Aspects of salvage, collection and repetition run through all my works. I recover local materials deemed unwanted or useless, including trash, recyclables and surplus items and then transform them into playful, approachable and thought-provoking objects. I want my creations to act as artifacts and evidence of the early 21st century, an era of limited resources and extraordinary consumption and waste.

This practice is most obvious in my sculptures, in which I use readily identified objects such as plastic bottles, cardboard, keyboard keys and empty paint containers. I play with the familiarity of these materials by blurring their identities into universal forms like spheres, globes, maps, pyramids, pills and skulls. These works address such diverse topics as contextual regional geography, the damaging effects of plastic on our bodies and global environment, and the multitudes of waste created by technological advancement. My sculptures evoke the taken for granted nature of everyday materials in society.

My paintings also incorporate the practice of salvage, though to a less apparent extent. I utilize latex house paints from a regional collection site for hazardous materials and paint on wooden panels built from repurposed scraps gathered from theatre sets, construction sites and members of the community.
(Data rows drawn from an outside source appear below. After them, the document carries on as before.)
(* ===== verification/JournalLog.v ===== *)
(** The durable journal as a log: what [DurableJournalFile] promises.

    The abstract state is a [log]: a base offset and the frames from it on.  The
    operations of the journal refine the operations on logs whatever I/O calls
    fail, the bytes a failed append leaves are recognised and cut off, and a
    store that stops appending after an ambiguous append never loses or reorders
    an acknowledged frame. *)

From stdpp Require Import gmap strings.
From S2P Require Import Prelude Journal JournalSpec JournalIo.

Local Open Scope Z_scope.

Module JournalLog.
Import Journal JournalSpec JournalIo.

(** * Logs *)

Record log := MkLog { log_base : Z; log_frames : list (list byte) }.

Definition empty_log : log := MkLog 0 [].

(** The logical offset behind the last frame *)
Definition log_end (l : log) : Z := log_base l + Z.of_nat (length (frames_bytes (log_frames l))).

Definition log_append (l : log) (frame : list byte) : log := MkLog (log_base l) (log_frames l ++ [frame]).

Section log.
Context `{Checksum64, DurableJournalObserver, Profile}.
Context (self : DurableJournalFile) (Hversion : valid_version self).

(** Every offset of the log and of a tail of [n] bytes fits 64 bits. *)
Definition fits (l : log) (n : nat) : Prop :=
  Z.of_nat (header_len (format self)) + log_end l + Z.of_nat n <= u64_MAX.

Definition well_formed (l : log) (tail : list byte) : Prop :=
  u64 (log_base l) /\ Forall valid_frame (log_frames l) /\ torn tail /\ fits l (length tail).

(** The bytes of a log followed by a torn tail *)
Definition log_bytes (l : log) (tail : list byte) : list byte :=
  header self (log_base l) ++ frames_bytes (log_frames l) ++ tail.

(** The file of the journal holds the log [l] and the torn tail [tail]; a missing
    or empty file is the empty log. *)
Definition represents (w : world) (l : log) (tail : list byte) : Prop :=
  well_formed l tail /\
  (files w !! path self = Some (log_bytes l tail) \/
   (existing self (files w) = [] /\ l = empty_log /\ tail = [])).

(** A failed first append left part of the header. *)
Definition torn_header (w : world) : Prop :=
  exists n, (0 < n < header_len (format self))%nat /\ files w !! path self = Some (take n (header self 0)).

(** ** Torn records *)

Lemma torn_nil : torn [].
Proof. left. simpl. lia. Qed.

Lemma prefix_record_torn frame t :
  valid_frame frame -> t `prefix_of` frame_record frame -> t = frame_record frame \/ torn t.
Proof.
  intros Hv [k Hk]. destruct (decide (k = [])) as [->|Hne]; [left; by rewrite app_nil_r in Hk|right].
  destruct (decide (length t < 8)%nat); [by left|right]. exists (Z.of_nat (length frame)).
  split; [done|]. split.
  - apply (f_equal (take 8)) in Hk. unfold frame_record in Hk.
    rewrite take_app_length', take_app_le in Hk by (rewrite ?length_frame_prefix; lia). done.
  - apply (f_equal length) in Hk. rewrite length_app, length_frame_record in Hk.
    assert (length k <> 0)%nat by (by destruct k). lia.
Qed.

Lemma log_end_append l frame :
  log_end (log_append l frame) = log_end l + Z.of_nat (length (frame_record frame)).
Proof.
  unfold log_end. cbn [log_append log_base log_frames]. rewrite frames_bytes_snoc, length_app. lia.
Qed.

Lemma log_bytes_append l frame : log_bytes (log_append l frame) [] = log_bytes l [] ++ frame_record frame.
Proof.
  unfold log_bytes. simpl. by rewrite frames_bytes_snoc, !app_nil_r, <-app_assoc.
Qed.

Lemma log_bytes_tail l tail : log_bytes l tail = log_bytes l [] ++ tail.
Proof. unfold log_bytes. by rewrite app_nil_r, <-app_assoc. Qed.

Lemma well_formed_append l frame :
  well_formed l [] -> valid_frame frame -> fits l (length (frame_record frame)) ->
  well_formed (log_append l frame) [].
Proof.
  intros (Hb & Hf & _ & _) Hv Hfit. split; [done|]. split; [by apply list.Forall_app; split; [|constructor]|].
  split; [apply torn_nil|]. unfold fits in *. rewrite log_end_append. cbn [length] in *. lia.
Qed.

Lemma well_formed_torn l frame t :
  well_formed l [] -> fits l (length (frame_record frame)) -> torn t -> t `prefix_of` frame_record frame ->
  well_formed l t.
Proof.
  intros (Hb & Hf & _ & _) Hfit Ht Hp. split; [done|]. split; [done|]. split; [done|].
  apply prefix_length in Hp. unfold fits in *. lia.
Qed.
Inductive step : store -> store -> Prop :=
| step_append s frame r w' :
    serving s = true ->
    Z.of_nat (header_len (format self)) + clean_offset s + Z.of_nat (length (frame_record frame)) <= u64_MAX ->
    append_frame self frame (disk s) = (r, w') ->
    step s (after_append s frame r w')
| step_compact s k r w' go :
    serving s = true -> (k <= length (history s))%nat ->
    compact_through self (frame_offset (history s) k) (disk s) = (r, w') ->
    (is_ok r = true -> go = true) ->
    step s (MkStore w' go (history s) None (clean_offset s))
| step_restart s k w r w' :
    (k <= length (history s))%nat ->
    files w = files (disk s) -> poisoned w = false ->
    recover self (frame_offset (history s) k) w = (r, w') ->
    step s (after_recover s k r w')
| step_faults s w :
    files w = files (disk s) -> poisoned w = poisoned (disk s) ->
    step s (MkStore w (serving s) (history s) (pending s) (clean_offset s)).

Definition initial (s : store) : Prop :=
  files (disk s) !! path self = None /\ poisoned (disk s) = false /\ serving s = true /\
  history s = [] /\ pending s = None /\ clean_offset s = 0.

(** What the disk of a stopped store holds: the log from some frame on, perhaps
    with the pending frame, perhaps with a torn tail; or a torn header when
    nothing was ever acknowledged. *)
Definition durable (s : store) : Prop :=
  (exists k extra tail, (k <= length (history s))%nat /\
     (extra = [] \/ exists f, pending s = Some f /\ extra = [f]) /\
     represents self (disk s) (log_from (history s ++ extra) k) tail) \/
  (history s = [] /\ torn_header self (disk s)).

Definition store_inv (s : store) : Prop :=
  durable s /\
  (serving s = true ->
     poisoned (disk s) = false /\ clean_offset s = Z.of_nat (length (frames_bytes (history s))) /\
     exists k, (k <= length (history s))%nat /\ represents self (disk s) (log_from (history s) k) []).

(** * Offsets of frames *)

Lemma frames_bytes_nil_inv fs : length (frames_bytes fs) = 0%nat -> fs = [].
Proof. destruct fs; [done|]. rewrite frames_bytes_cons, length_app, length_frame_record. lia. Qed.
I paint patterns represented universally throughout human history, including rays, concentric circles, stripes, grids and color fields. I am fascinated with color theory, both the emotion of colors and how they interact with each other. I strive for the image’s energy, movement, color and form to leave the surface, enter space, and engage the viewer. In essence, each painting is both a celebration of and an exploration into color theory, identity, language, and ancient abstract patterns.